→ **WORK TASK**: Using the records below, write out again exactly the lines that begin at the line containing "destruct (not_exact r) eqn:Hx; simpl." and end at the line containing "- intros ((Hr'", and no other lines.

→ **INPUT DATA**:
(* ===== verification/WorkingMemory.v ===== *)
(** Model of [WorkingMemory] (server/agent/memory.go): the bounded map of typed
    statements a run keeps.  Every operation holds the mutex for its whole body,
    so each is one atomic function here.  A nil [Entries] map reads as the empty
    map, which is how Go treats it. *)
From S2P Require Import Prelude GoStrings.
From Stdlib Require Import SpecFloat.
Open Scope string_scope.
Open Scope list_scope.

(** * Data *)

Definition maxMemoryEntries : nat := 50.
Definition maxMemoryKeyLength : Z := 200.
Definition maxStatementLength : Z := 2000.

(** [Confidence] is a [*float64]: an optional IEEE 754 double. *)
Record MemoryEntry := {
  me_Statement : string;
  me_Status : string;
  me_SourceResultIDs : list string;
  me_Confidence : option spec_float;
  me_CreatedBy : string;
  me_CreatedAt : time;
}.

Definition with_me_CreatedAt (e : MemoryEntry) (t : time) : MemoryEntry :=
  {| me_Statement := me_Statement e; me_Status := me_Status e;
     me_SourceResultIDs := me_SourceResultIDs e; me_Confidence := me_Confidence e;
     me_CreatedBy := me_CreatedBy e; me_CreatedAt := t |}.

Record WorkingMemory := { wm_Entries : gmap string MemoryEntry }.

Inductive MemoryError :=
| EMemoryKey
| EMemoryStatement
| EMemoryStatus
| EMemoryObservedSources
| EMemoryConfidence
| EMemoryResultID
| EMemoryDuplicateResult (resultID : string)
| EMemoryLimit
| EMemoryPersisted (key : string) (e : MemoryError)
| EMemoryPersistedTime (key : string).

(** * Operations *)

Definition NewWorkingMemory : WorkingMemory := {| wm_Entries := ∅ |}.

(** IEEE comparison [x < 0 || x > 1]; both tests are false on NaN. *)
Definition float_one : spec_float := S754_finite false 4503599627370496 (-52).
Definition confidence_out_of_range (c : spec_float) : bool :=
  SFltb c (S754_zero false) || SFltb float_one c.

(** The loop over [entry.SourceResultIDs] with its [seenResults] set. *)
Fixpoint check_source_results (seen : gset string) (ids : list string) : res MemoryError unit :=
  match ids with
  | [] => Ok tt
  | resultID :: ids' =>
      if (resultID =? "") || not_exact resultID then Err EMemoryResultID
      else if bool_decide (resultID ∈ seen) then Err (EMemoryDuplicateResult resultID)
      else check_source_results ({[resultID]} ∪ seen) ids'
  end.

Definition validateMemoryEntry (key : string) (entry : MemoryEntry) : res MemoryError unit :=
  if (key =? "") || not_exact key || (maxMemoryKeyLength <? len key)%Z then Err EMemoryKey
  else if blank (me_Statement entry) || (maxStatementLength <? len (me_Statement entry))%Z
  then Err EMemoryStatement
  else if negb (me_Status entry =? "observed") && negb (me_Status entry =? "inferred")
          && negb (me_Status entry =? "assumed")
  then Err EMemoryStatus
  else if (me_Status entry =? "observed") && (length (me_SourceResultIDs entry) =? 0)%nat
  then Err EMemoryObservedSources
  else if match me_Confidence entry with Some c => confidence_out_of_range c | None => false end
  then Err EMemoryConfidence
  else check_source_results ∅ (me_SourceResultIDs entry).

(** The boolean is [false] when the memory is full and [key] is new. *)
Definition SaveEntry (m : WorkingMemory) (key : string) (entry : MemoryEntry) (now : time) :
    WorkingMemory * res MemoryError bool :=
  match validateMemoryEntry key entry with
  | Err e => (m, Err e)
  | Ok _ =>
      if (maxMemoryEntries <=? size (wm_Entries m))%nat
         && negb (bool_decide (is_Some (wm_Entries m !! key)))
      then (m, Ok false)
      else
        let entry := if IsZero (me_CreatedAt entry) then with_me_CreatedAt entry now else entry in
        ({| wm_Entries := <[key := entry]> (wm_Entries m) |}, Ok true)
  end.

Definition RemoveEntry (m : WorkingMemory) (key : string) : WorkingMemory :=
  {| wm_Entries := delete key (wm_Entries m) |}.

(** Values are copied, [SourceResultIDs] included, so the snapshot is a value. *)
Definition EntrySnapshot (m : WorkingMemory) : gmap string MemoryEntry := wm_Entries m.

(** [Snapshot]: the display values. *)
Definition MemorySnapshot (m : WorkingMemory) : gmap string string := me_Statement <$> wm_Entries m.

Definition ResetMemory (_ : WorkingMemory) : WorkingMemory := {| wm_Entries := ∅ |}.

Definition check_persisted_entry (kv : string * MemoryEntry) : res MemoryError unit :=
  match validateMemoryEntry kv.1 kv.2 with
  | Err e => Err (EMemoryPersisted kv.1 e)
  | Ok _ => if IsZero (me_CreatedAt kv.2) then Err (EMemoryPersistedTime kv.1) else Ok tt
  end.

(** Go ranges over the map in an unspecified order; only which of several
    invalid entries is reported depends on it.  The replacement is built aside
    and installed only when every entry passed. *)
Definition ReplaceEntries (m : WorkingMemory) (entries : gmap string MemoryEntry) :
    WorkingMemory * res MemoryError unit :=
  if (maxMemoryEntries <? size entries)%nat then (m, Err EMemoryLimit)
  else match each check_persisted_entry (map_to_list entries) with
  | Err e => (m, Err e)
  | Ok _ => ({| wm_Entries := entries |}, Ok tt)
  end.

(** * Specification *)

(** Every stored entry passed validation and carries its creation time, and the
    bound holds. *)
Definition memory_wf (m : WorkingMemory) : Prop :=
  (size (wm_Entries m) <= maxMemoryEntries)%nat
  /\ map_Forall (fun k e => check_persisted_entry (k, e) = Ok tt) (wm_Entries m).

(** One call on the memory; [time.Now] never returns the zero time. *)
Inductive memory_step : WorkingMemory -> WorkingMemory -> Prop :=
| mem_save m key entry now : now <> 0%Z -> memory_step m (SaveEntry m key entry now).1
| mem_remove m key : memory_step m (RemoveEntry m key)
| mem_reset m : memory_step m (ResetMemory m)
| mem_replace m entries : memory_step m (ReplaceEntries m entries).1.

(** A concrete entry for the witnesses. *)
Definition sample_entry : MemoryEntry :=
  {| me_Statement := "revenue grew"; me_Status := "observed"; me_SourceResultIDs := ["r1"];
     me_Confidence := None; me_CreatedBy := "model"; me_CreatedAt := 0 |}.

(** * Lemmas *)

Lemma check_source_results_spec seen ids :
  check_source_results seen ids = Ok tt <->
  NoDup ids /\ Forall (fun r => r <> "" /\ r = TrimSpace r) ids /\ Forall (fun r => r ∉ seen) ids.
Proof.
  revert seen; induction ids as [|r ids IH]; intros seen; simpl.
  { repeat split; constructor. }
  rewrite NoDup_cons, !Forall_cons.
  destruct (r =? "") eqn:Hr; reflect_bools; simpl; [naive_solver|].
  destruct (not_exact r) eqn:Hx; simpl.
  { apply negb_eqb_true in Hx. naive_solver. }
  apply not_exact_false in Hx. case_bool_decide as Hin; [naive_solver|].
  rewrite IH, !Forall_forall. split.
  - intros (Hnd & Hex & Hni). split_and!; auto.
    + intros Hin'. apply Hni in Hin'. set_solver.
    + intros x Hx'. apply Hni in Hx'. set_solver.
  - intros ((Hr' & Hnd) & (_ & Hex) & (_ & Hni)). split_and!; auto.
    intros x Hx'. pose proof (Hni x Hx'). assert (x <> r) by (intros ->; done). set_solver.
Qed.

Lemma check_persisted_fresh key entry now :
  validateMemoryEntry key entry = Ok tt -> now <> 0%Z ->
  check_persisted_entry
    (key, if IsZero (me_CreatedAt entry) then with_me_CreatedAt entry now else entry) = Ok tt.
Proof.
  intros Hv Hnow. unfold check_persisted_entry. destruct (IsZero (me_CreatedAt entry)) eqn:Hz; simpl.
  - change (validateMemoryEntry key (with_me_CreatedAt entry now)) with (validateMemoryEntry key entry).
    rewrite Hv. unfold IsZero. by rewrite (proj2 (Z.eqb_neq now 0)).
  - by rewrite Hv, Hz.
Qed.

Lemma SaveEntry_wf m key entry now :
  now <> 0%Z -> memory_wf m -> memory_wf (SaveEntry m key entry now).1.
Proof.
  intros Hnow [Hsz Hall]. unfold SaveEntry.
  destruct (validateMemoryEntry key entry) as [[]|] eqn:Hv; [|done].
  destruct (_ && _) eqn:Hfull; [done|]. split; simpl.
  - destruct (wm_Entries m !! key) as [e|] eqn:Hk.
    + rewrite map_size_insert_Some by eauto. done.
    + rewrite map_size_insert_None by done. apply andb_false_iff in Hfull as [Hf|Hf].
      * apply Nat.leb_gt in Hf. lia.
      * case_bool_decide as Hs; [by destruct Hs|done].
  - apply map_Forall_insert_2; [by apply check_persisted_fresh|done].
Qed.

Lemma RemoveEntry_wf m key : memory_wf m -> memory_wf (RemoveEntry m key).
Proof.
  intros [Hsz Hall]. split; simpl; [|by apply map_Forall_delete].
  rewrite map_size_delete. destruct (wm_Entries m !! key); simpl; unfold id; lia.
Qed.

Lemma ReplaceEntries_wf m entries : memory_wf m -> memory_wf (ReplaceEntries m entries).1.
Proof.
  intros Hm. unfold ReplaceEntries. destruct (maxMemoryEntries <? size entries)%nat eqn:Hsz; [done|].
  destruct (each _ _) as [[]|] eqn:Hall; [|done]. apply Nat.ltb_ge in Hsz.
  by apply each_map_ok in Hall.
Qed.

(** Restoring the snapshot of a well-formed memory succeeds and rebuilds it. *)
Lemma ReplaceEntries_EntrySnapshot m m0 :
  memory_wf m -> ReplaceEntries m0 (EntrySnapshot m) = (m, Ok tt).
Proof.
  intros [Hsz Hall]. unfold ReplaceEntries, EntrySnapshot.
  rewrite (proj2 (Nat.ltb_ge _ _)) by done.
  rewrite (proj2 (each_map_ok _ _)) by done. by destruct m.
Qed.

#[export] Hint Resolve SaveEntry_wf RemoveEntry_wf ReplaceEntries_wf : go.

(** * Properties *)

(** every sequence of calls on the working memory, starting from an empty
    one, leaves at most [maxMemoryEntries] entries, each with a valid exact key,
    a bounded statement, a known status, exact distinct sources (at least one
    when observed) and a creation time; and restoring its snapshot into any
    other memory succeeds and reproduces it exactly. *)
Theorem memory_reachable_restorable (m m0 : WorkingMemory) :
  rtc memory_step NewWorkingMemory m ->
  memory_wf m /\ ReplaceEntries m0 (EntrySnapshot m) = (m, Ok tt).
Proof.
  intros Hrtc. cut (memory_wf m); [auto using ReplaceEntries_EntrySnapshot|].
  eapply (rtc_ind_r (fun m => memory_wf m)); [| |exact Hrtc].
  - split; [simpl; rewrite map_size_empty; lia|apply map_Forall_empty].
  - intros m1 m2 _ Hs Hwf. inversion Hs; subst; auto with go.
    split; [simpl; rewrite map_size_empty; lia|apply map_Forall_empty].
Qed.

Lemma memory_reachable_restorable_witness :
  let m := (SaveEntry NewWorkingMemory "k" sample_entry 7).1 in
  memory_wf m /\ ReplaceEntries NewWorkingMemory (EntrySnapshot m) = (m, Ok tt).
Proof.
  intros m. apply (memory_reachable_restorable m NewWorkingMemory).
  apply rtc_once. apply mem_save. lia.
Defined.
(* ===== verification/Execution.v ===== *)
(** Model of what surrounds one tool call of the engine: retries
    (server/agent/engine.go, [executeToolCall], [retryableToolExec]), the shape of
    results ([normalizeToolExecutionResult]), the repeat notices
    (server/agent/repeat_notice.go), the failure streaks (engine.go,
    [recordToolOutcome], [repeatedFailureBlock]) and the planning of a batch
    (server/agent/parallel_tools.go, [planToolCalls]). *)
From S2P Require Import Prelude GoStrings Json Conversation Jobs Tools Receipts Compaction HistoryRebuild.
From Stdlib Require Import Ascii.
Open Scope string_scope.
Open Scope list_scope.

(** * Repeat notices *)

Definition repeatNoticeThresholds : list Z := [3; 5; 8]%Z.

Definition NUL : string := String Ascii.zero "".

(** A Go map keeps the last of several members with one key. *)
Fixpoint last_members (kvs : list (string * jval)) : list (string * jval) :=
  match kvs with
  | [] => []
  | kv :: rest =>
      if existsb (fun kv' => kv'.1 =? kv.1) rest then last_members rest else kv :: last_members rest
  end.
Fixpoint collapse (v : jval) : jval :=
  match v with
  | JArr vs => JArr (map collapse vs)
  | JObj kvs => JObj (sort_keys (last_members (map (fun kv => (kv.1, collapse kv.2)) kvs)))
  | _ => v
  end.

(** [json.Unmarshal] into an [interface{}] and back. *)
Definition canonicalToolArguments (raw : string) : string :=
  match (let! v := Unmarshal raw in to_interface v) with
  | Some payload => Marshal (collapse payload)
  | None => raw
  end.

Definition recordRepeatCall (e : Engine) (call : LLMToolCall) : Engine :=
  let key := (fc_Name (tc_Function call) ++ NUL ++ canonicalToolArguments (fc_Arguments (tc_Function call)))%string in
  let count := (default 0 (en_repeatCalls e !! key) + 1)%Z in
  let notices := flat_map (fun threshold =>
    if (count =? threshold)%Z then
      [text_block "repeat_tool_notice" LLMRoleUser
         (MarshalMap [("tool", JStr (fc_Name (tc_Function call))); ("identical_calls", JNum (itoa count))])]
    else []) repeatNoticeThresholds in
  with_repeats e (<[key := count]> (en_repeatCalls e)) (en_pendingNotices e ++ notices).

Definition resetRepeatTracking (e : Engine) : Engine := with_repeats e ∅ [].

(** * Failure streaks *)

Definition nonDeterministicToolFailures : list string := ["tool_unavailable"; "tool_timeout"; "execution_error"].
Definition defaultRepeatedToolFailureThreshold : Z := 3.
(** [configured] is 0 when there is no configuration. *)
Definition repeatedToolFailureThreshold (configured : Z) : Z :=
  if (0 <? configured)%Z then configured else defaultRepeatedToolFailureThreshold.

Definition toolResultErrorCode (result : string) : string :=
  match (let! v := Unmarshal result in let! v := to_interface v in as_object v) with
  | Some kvs => match lookup_key kvs "error_code" with Some (JStr s) => TrimSpace s | _ => "" end
  | None => ""
  end.

Definition streak_prefix (toolName : string) : string := (toolName ++ NUL)%string.

Definition recordToolOutcome (e : Engine) (toolName result : string) (success : bool) : Engine :=
  if success then
    with_streaks e (filter (fun kc => HasPrefix kc.1 (streak_prefix toolName) = false) (en_failureStreaks e))
  else
    let code := toolResultErrorCode result in
    let code := if code =? "" then "execution_error" else code in
    if existsb (String.eqb code) nonDeterministicToolFailures then e
    else
      let key := (streak_prefix toolName ++ code)%string in
      with_streaks e (<[key := (default 0 (en_failureStreaks e !! key) + 1)%Z]> (en_failureStreaks e)).

(** The map is ranged over in an unspecified order; the first entry over the
    threshold is reported. *)
Definition repeatedFailureBlock (threshold : Z) (e : Engine) (toolName : string) : option (string * Z) :=
  match List.filter (fun kc => HasPrefix kc.1 (streak_prefix toolName) && negb (kc.2 <? threshold)%Z)
          (map_to_list (en_failureStreaks e)) with
  | (key, count) :: _ => Some (TrimPrefix key (streak_prefix toolName), count)
  | [] => None
  end.

(** * Results *)

Section execution.
Context {W : Type} (registry : Registry W).
(** [regexp] replacement of secrets, paths and addresses in an error text. *)
Context (sanitizeToolError : string -> string).
(** The text of the decoder's error for a text that is not a strict object. *)
Context (decode_error : string -> string).
(** The error of the run's context, when it is done. *)
Context (ctx_err : W -> option string).
(** Which wait of [executeToolCall] fires before the worker: the timer or the
    cancellation. *)
Context (interrupted : W -> string -> option ExecError).
(** Whether a retry delay ends with the context done. *)
Context (wait_delay : W -> W).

→ **OUTPUT OF THE TASK**:
  destruct (not_exact r) eqn:Hx; simpl.
  { apply negb_eqb_true in Hx. naive_solver. }
  apply not_exact_false in Hx. case_bool_decide as Hin; [naive_solver|].
  rewrite IH, !Forall_forall. split.
  - intros (Hnd & Hex & Hni). split_and!; auto.
    + intros Hin'. apply Hni in Hin'. set_solver.
    + intros x Hx'. apply Hni in Hx'. set_solver.
  - intros ((Hr' & Hnd) & (_ & Hex) & (_ & Hni)). split_and!; auto.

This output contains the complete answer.